By applying the dynamic stiffness matrix method, three-dimensional vibrations of the crankshaft system under firing conditions were investigated for an automobile engine, taking account of the vibration behavior of the torsional damper and the cylinder block. To simplify the analyses, the crankshaft was idealized by a set of jointed structures consisting of simple round rods and simple beam blocks of rectangular cross-section; the main journal bearings were idealized by a set of linear springs and dash-pots.

For the flywheel of flexible structure, the dynamic stiffness matrix was derived from FEM. However, for the cylinder block, the dynamic stiffness matrix was constructed from the experimental values of the modal parameters obtained from the experimental modal analysis (EMA), because of the complicated structure.
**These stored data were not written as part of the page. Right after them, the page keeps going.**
(* ===== verification/_CoqProject ===== *)
-Q . S2P
Prelude.v
Codegen.v
Mir.v
Worklist.v
MirExec.v
TritonCfg.v
TritonFold.v
TritonPhi.v
TritonPhiFacts.v
TritonPhiFix.v
TritonLoops.v
TritonLoopsFacts.v
TritonLoopsThms.v
Interval.v
IntervalFacts.v
IntervalSets.v
TritonEmit.v
TritonEmitFacts.v
BitWords.v
BitSet.v
BitSetFacts.v
BitSetRanges.v
ChunkedBitSet.v
ChunkFacts.v
ChunkedFacts.v
ChunkedThms.v
BitMatrix.v
BitMatrixThms.v
Traversal.v
Lattice.v
Dataflow.v
DataflowFacts.v
DataflowEngine.v
Visitor.v
Liveness.v
LivenessThms.v
DataflowCursor.v
Storage.v
StorageThms.v
RequiresStorage.v
DataflowThms.v
ScalarInts.v
IntOps.v
TritonArith.v
TritonArithFacts.v
TritonArithThms.v
TritonArithTypes.v
TritonArithBugs.v
TritonConst.v
TritonConstFacts.v
TritonConstThms.v
TritonScf.v
TritonFunc.v
TritonScfFacts.v
TritonForFacts.v
TritonSem.v
TritonSemFacts.v
TritonForSem.v
TritonScfModel.v
TritonScfThms.v
TritonWhileThms.v
TritonScfBugs.v
TritonConfined.v
TritonFuncFacts.v
TritonFuncThms.v
PlaceTypes.v
TritonTypes.v
TritonOperand.v
TritonAssign.v
TritonAssignSem.v
TritonAssignFacts.v
TritonAssignThms.v
TritonStraight.v
TritonTensor.v
TritonMath.v
TritonTensorTypes.v
TritonTensorThms.v
Leb128.v
Opaque.v
Serialize.v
For the torsional damper, the influences of the damper temperature and the damper vibration amplitude on the damper vibration behavior were investigated by a series of shaker tests in a thermostatic chamber. Then the dynamic stiffness matrix was constructed for the total crankshaft-cylinder block system by the principle of superposition. The three-dimensional vibrations of the crankshaft system were analyzed for the two cases in which a solid pulley and a torsional damper were attached to the crankshaft, to investigate such influence on the vibrations of the crankshaft-cylinder block system under firing conditions. The calculated results were compared with the experimental ones.